(** The element tree the component returns. *)
#[local] Set Warnings "-register-all".
Inductive Node : Type :=
| Element (tag className : string) (children : list Node)
| TextNode (text : string).

Definition status_heading (st : PageState) : Node :=
  Element "h2" "text-xl font-semibold text-gray-900 mb-2"
    [TextNode (state_status st)].

(** The [return (...)] of [AuthCallbackPage]: [error ? (...) : (<>...</>)]
    inside the two [div]s; the children of the fragment are children of the
    inner [div]. *)
Definition render (st : PageState) : Node :=
  Element "div"
    "min-h-screen bg-gray-50 flex flex-col items-center justify-center p-4"
    [ Element "div"
        "bg-white rounded-lg shadow-sm p-8 max-w-md w-full text-center"
        (if JS.truthy (state_error st) then
           [ Element "div" "flex flex-col items-center gap-4"
               [ Element "AlertCircle" "w-8 h-8 text-red-500" [];
                 status_heading st;
                 Element "p" "text-red-600"
                   [TextNode (JS.narrowed (state_error st))] ] ]
         else
           [ Element "Loader2"
               "w-8 h-8 text-blue-500 animate-spin mx-auto mb-4" [];
             status_heading st;
             Element "p" "text-gray-600"
               [TextNode
                  "Please wait while we complete the authentication process..."]
           ]) ].

(** The texts of a tree, in document order. *)
Fixpoint texts (n : Node) : list string :=
  match n with
  | TextNode s => [s]
  | Element _ _ children => flat_map texts children
  end.

(** The tags of a tree, in document order. *)
Fixpoint tags (n : Node) : list string :=
  match n with
  | TextNode _ => []
  | Element tag _ children => tag :: flat_map tags children
  end.

(** The flow gets past both checks of [handleAuth], as a test. *)
Definition reaches_switch (env : Env) : bool :=
  negb (JS.truthy (JS.get "error" (searchParams env)))
  && JS.truthy (JS.get "platform" (searchParams env))
  && JS.truthy (JS.get "code" (searchParams env)).

(** The text of the loading view. *)
Definition please_wait : string :=
  "Please wait while we complete the authentication process...".

(** The message of the error [handleTwitterAuth] throws from its [catch]
    block, by the value it caught: [error.message || '...'], or the
    [TypeError] of that read. *)
Definition twitter_rethrown (e : Exception) : string :=
  match e with
  | Error m => JS.or_else m "Failed to authenticate with Twitter"
  | ThrownUndefined => JS.cannot_read "undefined" "message"
  | ThrownNull => JS.cannot_read "null" "message"
  end.

(** The message the three adapters without a proxy throw on a response
    that is not [ok]. *)
Definition token_failure_message (p : string) : string :=
  if (p =? "linkedin")%string then "Failed to get LinkedIn access token"
  else if (p =? "facebook")%string then "Failed to get Facebook access token"
  else "Failed to get Instagram access token".

(** Other clock, user and credential store. *)
Definition with_persistence (now : Z) (u : option string)
    (store : Credential -> bool) (env : Env) : Env :=
  {| searchParams := searchParams env;
     window_opener := window_opener env;
     window_location_origin := window_location_origin env;
     import_meta_env := import_meta_env env;
     fetch := fetch env;
     Date_now := now;
     getUser_id := u;
     upsert := store;
     connectAccount := connectAccount env |}.

(** ** Sample surroundings *)
Module Sample.

Definition token_object : Json :=
  {| access_token := Some "at-1";
     refresh_token := Some "rt-1";
     expires_in := Some 3600;
     error_description := None |}.

Definition tokens : Parsed := JsonObject token_object.

Definition granted (_ : Request) : FetchOutcome :=
  FetchResponse {| ok := true; json := JsonValue tokens |}.

Definition refused (_ : Request) : FetchOutcome :=
  FetchResponse
    {| ok := false;
       json := JsonValue
                 (JsonObject
                    {| access_token := None;
                       refresh_token := None;
                       expires_in := None;
                       error_description := Some "invalid_grant" |}) |}.

Definition config : ImportMetaEnv :=
  {| VITE_TWITTER_CLIENT_ID := Some "tw-id";
     VITE_LINKEDIN_CLIENT_ID := Some "li-id";
     VITE_LINKEDIN_CLIENT_SECRET := Some "li-secret";
     VITE_FACEBOOK_APP_ID := Some "fb-id";
     VITE_FACEBOOK_CLIENT_SECRET := Some "fb-secret";
     VITE_INSTAGRAM_CLIENT_ID := Some "ig-id";
     VITE_INSTAGRAM_CLIENT_SECRET := Some "ig-secret" |}.

(** A page at [https://app.example] with every build-time variable set,
    a signed-in user, a store and an account service that accept. *)
Definition page (ps : list (string * string)) (opener : bool)
    (endpoint : Request -> FetchOutcome) : Env :=
  {| searchParams := ps;
     window_opener := opener;
     window_location_origin := "https://app.example";
     import_meta_env := config;
     fetch := endpoint;
     Date_now := 1700000000000;
     getUser_id := Some "user-1";
     upsert := fun _ => false;
     connectAccount := fun _ => None |}.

### [What you will do]
Find each line in the records holding the string "children" and show it.

### [Result of this task]
| Element (tag className : string) (children : list Node)
    inside the two [div]s; the children of the fragment are children of the
  | Element _ _ children => flat_map texts children
  | Element tag _ children => tag :: flat_map tags children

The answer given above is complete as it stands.